Nous choisissons des actions de désobéissance civile pour être entendus, et pour créer un rapport de force. Nous restons non violents car nous souhaitons être un mouvement de masse, démocratique, qui ait de l’ampleur. C’est, selon nous, le seul moyen de se faire entendre. Parfois, lorsque l’on reste dans les moyens légaux de contestation, on n’a pas d’impact. Pour nous, il s’agit d’une situation d’urgence et d’opposer une résistance à une machine folle lancée dans sa course. Nous ne sommes plus dans des temporalités où l’on peut y aller doucement avec des négociations.
La lutte environnementale est-elle une lutte confrontée à la violence ?

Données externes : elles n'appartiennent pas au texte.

(* ===== verification/KernelIf.v ===== *)
(** * Queues between applications and the slow path ([include/kernel_appif.h])

    The entries of the two queues of a context: requests of the application, and the
    replies and notifications of the slow path.  The type of an entry decides which of its
    fields mean something; an entry of type 0 is free. *)
From S2P Require Import Prelude.
#[local] Open Scope Z_scope.

Module KernelIf.

Definition KERNEL_APPOUT_LISTEN_REUSEPORT : Z := 1.

(** [struct kernel_appout], by [enum kernel_appout_type]; [APPOUT_OTHER] is a type that is
    not in the enumeration. *)
Inductive appout : Type :=
  | APPOUT_INVALID
  | APPOUT_CONN_OPEN (opaque remote_ip remote_port flags : Z)
  | APPOUT_CONN_CLOSE (opaque remote_ip local_ip remote_port local_port flags : Z)
  | APPOUT_CONN_MOVE (opaque remote_ip local_ip remote_port local_port db_id : Z)
  | APPOUT_LISTEN_OPEN (opaque backlog local_port flags : Z)
  | APPOUT_LISTEN_CLOSE (opaque local_port : Z)
  | APPOUT_ACCEPT_CONN (listen_opaque conn_opaque local_port : Z)
  | APPOUT_REQ_SCALE (num_cores : Z)
  | APPOUT_OTHER (type : Z).

(** The fields that [struct kernel_appin_conn_opened] and [struct kernel_appin_accept_conn]
    have in common. *)
Record appin_conn : Type := mk_appin_conn {
  ai_rx_off : Z; ai_tx_off : Z; ai_rx_len : Z; ai_tx_len : Z; ai_seq_rx : Z; ai_seq_tx : Z; ai_local_ip : Z;
  ai_flow_id : Z; ai_fn_core : Z
}.

(** [struct kernel_appin], by [enum kernel_appin_type]. *)
Inductive appin : Type :=
  | APPIN_INVALID
  | APPIN_STATUS_CONN_CLOSE (opaque status : Z)
  | APPIN_STATUS_CONN_MOVE (opaque status : Z)
  | APPIN_STATUS_LISTEN_OPEN (opaque status : Z)
  | APPIN_CONN_OPENED (opaque status : Z) (d : appin_conn) (local_port : Z)
  | APPIN_LISTEN_NEWCONN (opaque remote_ip remote_port : Z)
  | APPIN_ACCEPTED_CONN (opaque status : Z) (d : appin_conn) (remote_ip remote_port : Z)
  | APPIN_OTHER (type : Z).

Definition appout_free (e : appout) : bool := match e with APPOUT_INVALID => true | _ => false end.
Definition appin_free (e : appin) : bool := match e with APPIN_INVALID => true | _ => false end.

(** The next position in a queue of [len] entries. *)
Definition queue_next (pos len : Z) : Z := if len <=? u32 (pos + 1) then 0 else u32 (pos + 1).

End KernelIf.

Dans certains pays d’Amérique du sud ou centrale, de nombreux militants écolos finissent par se faire assassiner. Ils luttent contre les intérêts de très grosses entreprises, dans des contextes politiques plus tendus qu’ici en France. Comme dans n’importe quelle lutte, quand on va à l’encontre des intérêts des puissants, on est confrontés à la violence. Le contexte politique est certes plus apaisé en France, mais nous pouvons citer le triste exemple de Rémi Fraisse, le jeune militant pacifiste tué par la grenade offensive d’un gendarme en 2014 à Sivens, dans le Tarn. Les derniers temps, il a été énormément question de violences policières. Selon moi, cette violence n’est pas propre aux seules luttes environnementales. Plus le contexte social se tend, plus la réponse en face devient violente.
Dans quelle mesure les actions militantes peuvent être “traumatisantes” ?
Nous tentons d’apprendre aux militants comment interagir avec la police ; il faut savoir que dans les actions de désobéissance civile, un interlocuteur dédié a pour mission de discuter avec la police. Il s’agit aussi d’anticiper les actions des forces de l’ordre, ou dans le cas où des actions sont menées dans une entreprise, comment faire de la médiation, en faisant redescendre les tensions avec les salariés pour éviter des traumatismes. Nous pouvons en effet faire face à un salarié en colère ou en panique, et cela peut être extrêmement déstabilisant. Nous tentons donc de donner des outils sur la manière d’interagir, pour que les gens comprennent pourquoi on est là. Lors d’une action dans une agence du Club Med concernant la nécessité de diminuer le trafic aérien, nous avons fait une mise en scène et distribué des tracts. Nous sommes entrés dans l’agence pour prévenir les salariés, et l’une d’entre eux était en panique et se sentait en insécurité ; elle avait peur que l’on brise les vitrines… Nous nous devons de prévenir, de temporiser, d’expliquer ce qui se passe, pour sécuriser tout le monde et que ça se passe bien. La personne en médiation doit pouvoir faire face à ce genre de situation.